Respondent’s general fears concerning school safety do not support a contrary result. After cataloguing the student’s prior disciplinary record, the board president asserts:
there have been over twenty-five ... mass school shootings ... Those responsible for these horrendous acts are often current or former students with ... grievances or ideations [similar to those expressed by the student] ... [T]he board was not willing to take any chances with the safety and well-being of students and staff by allowing [the student] unfettered access to school grounds ....
While it is undeniable that “our nation is beset by an epidemic of such shootings”, and “school officials [must] retain the ability to protect their students and staff” (Appeal of a Student with a Disability, 59 Ed Dept Rep, Decision No. 17,834), these sentiments do not provide districts with unfettered license to disregard students’ rights.
Moreover, respondent’s quoted rationale for banning the student from school property is not supported by the evidence in the record. There is no evidence, for example, that the student has ever possessed a firearm. Indeed, many of his statements and conduct have contemplated self-harm. These actions constituted a cry for help, not punishment.
I decline, however, to modify or clarify my previous order concerning the long-term suspension at issue in Appeal of C.W. (61 Ed Dept Rep, Decision No. 18,121) from the student’s record. Petitioner’s request amounts to a request to reopen that decision, which is untimely (8 NYCRR 276.8 [a] [application to reopen must be commenced within 30 days after the underlying decision]).
The student, BOCES, and respondent’s committee on special education have all moved on from this disciplinary incident that occurred over two years ago. It is time for respondent to do the same.
THE APPEAL IS SUSTAINED TO THE EXTENT INDICATED.
IT IS ORDERED that, as of the date of this decision, the conditions imposed upon the student in respondent’s May 31, 2022 determination are annulled.
END OF FILE
 Following the imposition of the suspension, the student began attending a program at a Board of Cooperative Educational Services (“BOCES”), which he continues to attend.

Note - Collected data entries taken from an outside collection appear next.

Record mint_inv s : Prop := {
  inv_purses : forall p k, locals s !! p = Some k ->
    exists u x, k = Key_URef u /\ full u /\ cells s !! uref_addr u = Some x;
  inv_distinct : forall p1 p2 a, purse_cell s p1 = Some a -> purse_cell s p2 = Some a -> p1 = p2;
  inv_cells : forall a x, cells s !! a = Some x -> 0 <= x /\ a ∈ allocated s;
  inv_locals : forall p k, locals s !! p = Some k -> p ∈ allocated s;
  inv_total : total_supply s < 2 ^ 512;
}.

Lemma purse_balance_inv s p :
  mint_inv s ->
  match locals s !! p with
  | Some k => exists u x, k = Key_URef u /\ full u /\ cells s !! uref_addr u = Some x
      /\ purse_balance s p = Some x /\ purse_cell s p = Some (uref_addr u) /\ 0 <= x < 2 ^ 512
  | None => purse_balance s p = None
  end.
Proof.
  intros Hinv. unfold purse_balance, purse_cell. destruct (locals s !! p) as [k|] eqn:E; [|done].
  destruct (inv_purses s Hinv p k E) as (u & x & -> & Hu & Hx). exists u, x.
  do 5 (split; [done|]). destruct (inv_cells s Hinv _ _ Hx) as [Hx0 _].
  pose proof (inv_total s Hinv) as Ht. unfold total_supply in Ht.
  pose proof (sum_cells_ge (cells s) (uref_addr u) x) as Hge.
  assert (0 <= sum_cells (cells s) - x) by (apply Hge; [|done]; intros; by eapply inv_cells). lia.
Qed.

(** A state in which one purse cell was given a new value. *)
Lemma purse_balance_update s s' p a v :
  mint_inv s -> locals s' = locals s -> cells s' = <[ a := v ]> (cells s) ->
  purse_cell s p = Some a ->
  purse_balance s' p = Some v /\ (forall q, q <> p -> purse_balance s' q = purse_balance s q).
Proof.
  intros Hinv Hl Hc Hp. unfold purse_balance, purse_cell in *. rewrite Hl, Hc. split.
  - destruct (locals s !! p) as [[| |u|]|]; try done. injection Hp as ->. apply lookup_insert_eq.
  - intros q Hq. destruct (locals s !! q) as [[| |u|]|] eqn:Eq; try done.
    apply lookup_insert_ne. intros ->. apply Hq. apply (inv_distinct s Hinv q p (uref_addr u)).
    + unfold purse_cell. by rewrite Eq.
    + done.
Qed.
Definition pos_get_payment_purse : eff S PosError URef :=
  let! purse := internal_get_payment_purse in
  eret (uref_new (uref_addr purse) READ_ADD).

Definition pos_set_refund_purse (purse_id : URef) : eff S PosError unit := internal_set_refund purse_id.

Definition pos_get_refund_purse : eff S PosError (option URef) :=
  let! maybe_purse := internal_get_refund_purse in
  eret (option_map remove_access_rights maybe_purse).

Definition pos_finalize_payment (amount_spent : Z) (account : PublicKey) : eff S PosError unit :=
  internal_finalize_payment amount_spent account.
End proof_of_stake.

(** * What the contract relies on *)

(** The state as the contract sees it. [v_keys] holds the named keys other than
    the names that encode stakes; [v_balance] is the balance of a purse by its
    address. *)
Class PosView (S : Type) := {
  v_bonding : S -> Queue;
  v_unbonding : S -> Queue;
  v_stakes : S -> Stakes;
  v_keys : S -> gmap bytes Key;
  v_balance : S -> bytes -> option Z;
  v_phase : S -> Phase;
  v_time : S -> BlockTime;
  v_caller : S -> PublicKey;
}.

Section frames.
Context {S : Type} `{PosView S}.

(** The part of the state that a call other than a transfer leaves alone. *)
Definition same_env (s s' : S) : Prop :=
  v_phase s' = v_phase s /\ v_time s' = v_time s /\ v_caller s' = v_caller s.

Definition same_book (s s' : S) : Prop :=
  v_bonding s' = v_bonding s /\ v_unbonding s' = v_unbonding s /\ v_stakes s' = v_stakes s.

Definition same_money (s s' : S) : Prop := forall p, v_balance s' p = v_balance s p.
End frames.

(** What the providers promise. The host may trap any of these calls. *)
Class PosLaws (S : Type) `{PosProviders S, PosView S} : Prop := {
  transfer_to_purse_law : forall src dst amount s r s',
    transfer_from_purse_to_purse src dst amount s = (r, s') -> r <> Panic ->
    same_env s s' /\ same_book s s' /\ v_keys s' = v_keys s
    /\ match r with
       | Ok _ => exists x y, v_balance s (uref_addr src) = Some x /\ v_balance s (uref_addr dst) = Some y
           /\ amount <= x
           /\ (uref_addr src = uref_addr dst -> same_money s s')
           /\ (uref_addr src <> uref_addr dst ->
               v_balance s' (uref_addr src) = Some (x - amount)
               /\ v_balance s' (uref_addr dst) = Some (y + amount)
               /\ forall p, p <> uref_addr src -> p <> uref_addr dst -> v_balance s' p = v_balance s p)
       | _ => same_money s s'
       end;
  (** The purses of the contract are no account's main purse; no purse but the
      source loses anything. *)
  transfer_to_account_law : forall src target amount s r s',
    transfer_from_purse_to_account src target amount s = (r, s') -> r <> Panic ->
    same_env s s' /\ same_book s s' /\ v_keys s' = v_keys s
    /\ match r with
       | Ok _ => exists x, v_balance s (uref_addr src) = Some x /\ amount <= x
           /\ v_balance s' (uref_addr src) = Some (x - amount)
           /\ (0 <= amount -> forall p y, p <> uref_addr src -> v_balance s p = Some y ->
                 exists y', v_balance s' p = Some y' /\ y <= y')
       | _ => same_money s s'
       end;
  get_balance_law : forall p s, get_balance p s = (Ok (v_balance s (uref_addr p)), s);
  read_bonding_law : forall s, read_bonding s = (Ok (v_bonding s), s);
  read_unbonding_law : forall s, read_unbonding s = (Ok (v_unbonding s), s);
  write_bonding_law : forall q s, exists s', write_bonding q s = (Ok tt, s')
    /\ same_env s s' /\ v_bonding s' = q /\ v_unbonding s' = v_unbonding s
    /\ v_stakes s' = v_stakes s /\ v_keys s' = v_keys s /\ same_money s s';
  write_unbonding_law : forall q s, exists s', write_unbonding q s = (Ok tt, s')
    /\ same_env s s' /\ v_bonding s' = v_bonding s /\ v_unbonding s' = q
    /\ v_stakes s' = v_stakes s /\ v_keys s' = v_keys s /\ same_money s s';
  stakes_read_law : forall s,
    stakes_read s = (match v_stakes s with [] => Err StakesNotFound | m => Ok m end, s);
  stakes_write_law : forall m s, exists s', stakes_write m s = (Ok tt, s')
    /\ same_env s s' /\ v_bonding s' = v_bonding s /\ v_unbonding s' = v_unbonding s
    /\ v_stakes s' = m /\ v_keys s' = v_keys s /\ same_money s s';
  get_key_law : forall n s, get_key n s = (Ok (v_keys s !! n), s);
  put_key_law : forall n k s, exists s', put_key n k s = (Ok tt, s')
    /\ same_env s s' /\ same_book s s' /\ v_keys s' = <[ n := k ]> (v_keys s) /\ same_money s s';
  remove_key_law : forall n s, exists s', remove_key n s = (Ok tt, s')
    /\ same_env s s' /\ same_book s s' /\ v_keys s' = delete n (v_keys s) /\ same_money s s';
  get_phase_law : forall s, get_phase s = (Ok (v_phase s), s);
  get_block_time_law : forall s, get_block_time s = (Ok (v_time s), s);
  get_caller_law : forall s, get_caller s = (Ok (v_caller s), s);
}.

(** * Solvency *)

Definition amounts_ok (q : list QueueEntry) : Prop := Forall (fun e => 0 <= entry_amount e) q.

Lemma bond_all_ok stakes l stakes' :
  stakes_inv stakes -> amounts_ok l -> bond_all stakes l = Ok stakes' ->
  stakes_inv stakes' /\ total_stakes stakes' = total_stakes stakes + queue_total l.
Proof.
  intros Hs Hl. revert stakes Hs. induction Hl as [|e l He _ IH]; intros stakes Hs E; cbn in *.
  - injection E as ->. split; [done|]. lia.
  - apply obind_ok in E as (m & Em & E). destruct (stakes_bond_ok _ _ _ _ Hs He Em) as (Hm & Ht & _).
    destruct (IH m Hm E) as [? Ht']. split; [done|]. lia.
Qed.

Section solvency.
Context {S : Type} `{PosLaws S}.
Implicit Types s : S.

Record book_inv s : Prop := {
  book_stakes : stakes_inv (v_stakes s);
  book_bonding : queue_inv (v_bonding s);
  book_unbonding : queue_inv (v_unbonding s);
  book_bonding_amounts : amounts_ok (v_bonding s);
  book_unbonding_amounts : amounts_ok (v_unbonding s);
}.

(** What the contract owes: the stakes, the requests to bond and the requests to
    unbond that are not paid out. *)
Definition obligations s : Z :=
  total_stakes (v_stakes s) + queue_total (v_bonding s) + queue_total (v_unbonding s).

Lemma book_inv_same s s' : same_book s s' -> book_inv s -> book_inv s' /\ obligations s' = obligations s.
Proof.
  intros (E1 & E2 & E3) [? ? ? ? ?]. unfold obligations. rewrite E1, E2, E3.
  split; [split; by rewrite ?E1, ?E2, ?E3 | done].
Qed.

Lemma pop_due_ok q ts due rest :
  queue_inv q -> amounts_ok q -> queue_pop_due q ts = (due, rest) ->
  queue_inv rest /\ amounts_ok rest /\ amounts_ok due /\ queue_total q = queue_total due + queue_total rest.
Proof.
  intros Hq Ha E. destruct (queue_pop_due_split q ts due rest Hq E) as (-> & _ & _).
  apply queue_inv_app in Hq as [_ Hr]. apply Forall_app in Ha as [? ?].
  split; [done|]. split; [done|]. split; [done|]. apply queue_total_app.
Qed.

 On appeal to the board, respondent considered additional materials that were not before the superintendent. I find that the rationality of the superintendent’s decision must be considered solely based on the record before him. In any event, even if I were to consider the additional information, it would not affect the outcome of this appeal.
 As described in the prior decision, no evidence of the short-term suspension may be maintained because respondent violated the statutory due process protections applicable thereto (Appeal of C.W., 61 Ed Dept Rep, Decision No. 18,121).